Work required: Report each line of the data that has "Inductive" somewhere in it.

[Saved entries]
(* ===== verification/B503Session.v ===== *)
(** * The B503 live-monitor session manager

    [internal/vaillant/b503session]: one owner at a time may hold the
    live-monitor session of the heating device.  Requests of the owner run
    outside the locks (a refresh of the transport, a native dispatch), the
    transport can disconnect or move to a new epoch at any point, an idle
    timer expires, the process restarts; the manager has to come out of
    every interleaving with one owner at most and with a cleanup obligation
    for every operation that may have reached the device.

    A call is a thread.  A step is one critical section under [stateMu]; the
    calls made between two sections (the refresh function, the dispatcher)
    end with the result the label of the step gives, so that every result
    and every interleaving is covered.  [mu], the ownership gate, is a lock
    that outlives the section that takes it: taking it when it is held is a
    deadlock and releasing it when it is free a fatal error, and both are the
    result [None] of a section, as is a field of a nil [m.cleanup].  Pending
    operations are objects in a store, named by their index, because calls
    keep pointers to operations the manager has dropped. *)

From S2P Require Import Prelude.

Local Open Scope Z_scope.

Module B503.

(** ** Data *)

(** [TransportKey]. *)
Record TransportKey := mkTransport {
  AdapterInstanceID : string;
  TransportEpoch : Z
}.
#[export] Instance TransportKey_eq_dec : EqDecision TransportKey.
Proof. solve_decision. Defined.

(** The identities [newIssuerToken] and [newCleanupAttemptID] return: the
    empty string, 16 bytes in hexadecimal, or [fallback-<n>].  The three
    forms are different strings. *)
Inductive TokenID :=
| NoToken
| HexToken (b : list byte)
| FallbackToken (n : Z).
#[export] Instance TokenID_eq_dec : EqDecision TokenID.
Proof. solve_decision. Defined.

(** [SessionKey]. *)
Record SessionKey := mkKey {
  KTransport : TransportKey;
  IssuerToken : TokenID
}.

(** [State]. *)
Inductive State := Idle | Enabling | Active | Refreshing | Disabled.
#[export] Instance State_eq_dec : EqDecision State.
Proof. solve_decision. Defined.

(** The sentinel errors, the error of the random source, and the errors of
    dispatchers and refresh functions, opaque but for
    [errors.Is(err, ErrTransportDown)]. *)
Inductive Err :=
| ErrSessionBusy
| ErrTransportDown
| ErrNotActive
| ErrWrongToken
| ErrTargetMismatch
| ErrCleanupPending
| ErrEntropy
| ErrOther (code : Z) (transportDown : bool).
#[export] Instance Err_eq_dec : EqDecision Err.
Proof. solve_decision. Defined.

Definition isTransportDown (e : Err) : bool :=
  match e with
  | ErrTransportDown => true
  | ErrOther _ b => b
  | _ => false
  end.

(** [NativeResult] and [OperationKind]. *)
Inductive NativeResult := NativeAmbiguous | NativeACK | NativeNAK.
#[export] Instance NativeResult_eq_dec : EqDecision NativeResult.
Proof. solve_decision. Defined.
Inductive OperationKind := OperationEnable | OperationRead | OperationDisable.
#[export] Instance OperationKind_eq_dec : EqDecision OperationKind.
Proof. solve_decision. Defined.

(** [DispatchOutcome]. *)
Record DispatchOutcome := mkOutcome {
  Response : list byte;
  Emitted : bool;
  Native : NativeResult;
  OTransport : TransportKey;
  OErr : option Err
}.

(** [pendingOperation], with its embedded snapshot.  [cancel] says that the
    field holds a cancel function, [ctxDown] that the context of the
    operation was cancelled with [ErrTransportDown]. *)
Record pendingOp := mkPending {
  OperationID : TokenID;
  Kind : OperationKind;
  Target : byte;
  Transport : TransportKey;
  PEmitted : bool;
  token : TokenID;
  cancel : bool;
  ctxDown : bool;
  invalidated : bool;
  pcleanup : bool
}.
Definition set_OperationID (v : TokenID) (q : pendingOp) : pendingOp :=
  mkPending v (Kind q) (Target q) (Transport q) (PEmitted q) (token q) (cancel q) (ctxDown q) (invalidated q)
    (pcleanup q).
Definition set_Kind (v : OperationKind) (q : pendingOp) : pendingOp :=
  mkPending (OperationID q) v (Target q) (Transport q) (PEmitted q) (token q) (cancel q) (ctxDown q)
    (invalidated q) (pcleanup q).
Definition set_Target (v : byte) (q : pendingOp) : pendingOp :=
  mkPending (OperationID q) (Kind q) v (Transport q) (PEmitted q) (token q) (cancel q) (ctxDown q)
    (invalidated q) (pcleanup q).
Definition set_Transport (v : TransportKey) (q : pendingOp) : pendingOp :=
  mkPending (OperationID q) (Kind q) (Target q) v (PEmitted q) (token q) (cancel q) (ctxDown q) (invalidated
    q) (pcleanup q).
Definition set_PEmitted (v : bool) (q : pendingOp) : pendingOp :=
  mkPending (OperationID q) (Kind q) (Target q) (Transport q) v (token q) (cancel q) (ctxDown q) (invalidated
    q) (pcleanup q).
Definition set_token (v : TokenID) (q : pendingOp) : pendingOp :=
  mkPending (OperationID q) (Kind q) (Target q) (Transport q) (PEmitted q) v (cancel q) (ctxDown q)
    (invalidated q) (pcleanup q).
Definition set_cancel (v : bool) (q : pendingOp) : pendingOp :=
  mkPending (OperationID q) (Kind q) (Target q) (Transport q) (PEmitted q) (token q) v (ctxDown q)
    (invalidated q) (pcleanup q).
Definition set_ctxDown (v : bool) (q : pendingOp) : pendingOp :=
  mkPending (OperationID q) (Kind q) (Target q) (Transport q) (PEmitted q) (token q) (cancel q) v (invalidated
    q) (pcleanup q).
Definition set_invalidated (v : bool) (q : pendingOp) : pendingOp :=
  mkPending (OperationID q) (Kind q) (Target q) (Transport q) (PEmitted q) (token q) (cancel q) (ctxDown q) v
    (pcleanup q).
Definition set_pcleanup (v : bool) (q : pendingOp) : pendingOp :=
  mkPending (OperationID q) (Kind q) (Target q) (Transport q) (PEmitted q) (token q) (cancel q) (ctxDown q)
    (invalidated q) v.

(** [cleanupObligation], with its embedded snapshot. *)
Record cleanupObligation := mkCleanup {
  CTarget : byte;
  GatewayCleanupAttemptID : TokenID;
  CEpoch : Z;
  OriginEmitted : bool;
  OriginNative : NativeResult;
  OriginErr : option Err;
  LastAttempted : bool;
  LastAttemptEpoch : Z;
  LastEmitted : bool;
  LastNative : NativeResult;
  LastErr : option Err;
  sourceOperationID : TokenID
}.
Definition set_CTarget (v : byte) (c : cleanupObligation) : cleanupObligation :=
  mkCleanup v (GatewayCleanupAttemptID c) (CEpoch c) (OriginEmitted c) (OriginNative c) (OriginErr c)
    (LastAttempted c) (LastAttemptEpoch c) (LastEmitted c) (LastNative c) (LastErr c) (sourceOperationID c).
Definition set_GatewayCleanupAttemptID (v : TokenID) (c : cleanupObligation) : cleanupObligation :=
  mkCleanup (CTarget c) v (CEpoch c) (OriginEmitted c) (OriginNative c) (OriginErr c) (LastAttempted c)
    (LastAttemptEpoch c) (LastEmitted c) (LastNative c) (LastErr c) (sourceOperationID c).
Definition set_CEpoch (v : Z) (c : cleanupObligation) : cleanupObligation :=
  mkCleanup (CTarget c) (GatewayCleanupAttemptID c) v (OriginEmitted c) (OriginNative c) (OriginErr c)
    (LastAttempted c) (LastAttemptEpoch c) (LastEmitted c) (LastNative c) (LastErr c) (sourceOperationID c).
Definition set_OriginEmitted (v : bool) (c : cleanupObligation) : cleanupObligation :=
  mkCleanup (CTarget c) (GatewayCleanupAttemptID c) (CEpoch c) v (OriginNative c) (OriginErr c) (LastAttempted
    c) (LastAttemptEpoch c) (LastEmitted c) (LastNative c) (LastErr c) (sourceOperationID c).
Definition set_OriginNative (v : NativeResult) (c : cleanupObligation) : cleanupObligation :=
  mkCleanup (CTarget c) (GatewayCleanupAttemptID c) (CEpoch c) (OriginEmitted c) v (OriginErr c)
    (LastAttempted c) (LastAttemptEpoch c) (LastEmitted c) (LastNative c) (LastErr c) (sourceOperationID c).
Definition set_OriginErr (v : option Err) (c : cleanupObligation) : cleanupObligation :=
  mkCleanup (CTarget c) (GatewayCleanupAttemptID c) (CEpoch c) (OriginEmitted c) (OriginNative c) v
    (LastAttempted c) (LastAttemptEpoch c) (LastEmitted c) (LastNative c) (LastErr c) (sourceOperationID c).
Definition set_LastAttempted (v : bool) (c : cleanupObligation) : cleanupObligation :=
  mkCleanup (CTarget c) (GatewayCleanupAttemptID c) (CEpoch c) (OriginEmitted c) (OriginNative c) (OriginErr
    c) v (LastAttemptEpoch c) (LastEmitted c) (LastNative c) (LastErr c) (sourceOperationID c).
Definition set_LastAttemptEpoch (v : Z) (c : cleanupObligation) : cleanupObligation :=
  mkCleanup (CTarget c) (GatewayCleanupAttemptID c) (CEpoch c) (OriginEmitted c) (OriginNative c) (OriginErr
    c) (LastAttempted c) v (LastEmitted c) (LastNative c) (LastErr c) (sourceOperationID c).
Definition set_LastEmitted (v : bool) (c : cleanupObligation) : cleanupObligation :=
  mkCleanup (CTarget c) (GatewayCleanupAttemptID c) (CEpoch c) (OriginEmitted c) (OriginNative c) (OriginErr
    c) (LastAttempted c) (LastAttemptEpoch c) v (LastNative c) (LastErr c) (sourceOperationID c).
Definition set_LastNative (v : NativeResult) (c : cleanupObligation) : cleanupObligation :=
  mkCleanup (CTarget c) (GatewayCleanupAttemptID c) (CEpoch c) (OriginEmitted c) (OriginNative c) (OriginErr
    c) (LastAttempted c) (LastAttemptEpoch c) (LastEmitted c) v (LastErr c) (sourceOperationID c).
Definition set_LastErr (v : option Err) (c : cleanupObligation) : cleanupObligation :=
  mkCleanup (CTarget c) (GatewayCleanupAttemptID c) (CEpoch c) (OriginEmitted c) (OriginNative c) (OriginErr
    c) (LastAttempted c) (LastAttemptEpoch c) (LastEmitted c) (LastNative c) v (sourceOperationID c).
Definition set_sourceOperationID (v : TokenID) (c : cleanupObligation) : cleanupObligation :=
  mkCleanup (CTarget c) (GatewayCleanupAttemptID c) (CEpoch c) (OriginEmitted c) (OriginNative c) (OriginErr
    c) (LastAttempted c) (LastAttemptEpoch c) (LastEmitted c) (LastNative c) (LastErr c) v.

Answer section:
Inductive TokenID :=
Inductive State := Idle | Enabling | Active | Refreshing | Disabled.
Inductive Err :=
Inductive NativeResult := NativeAmbiguous | NativeACK | NativeNAK.
Inductive OperationKind := OperationEnable | OperationRead | OperationDisable.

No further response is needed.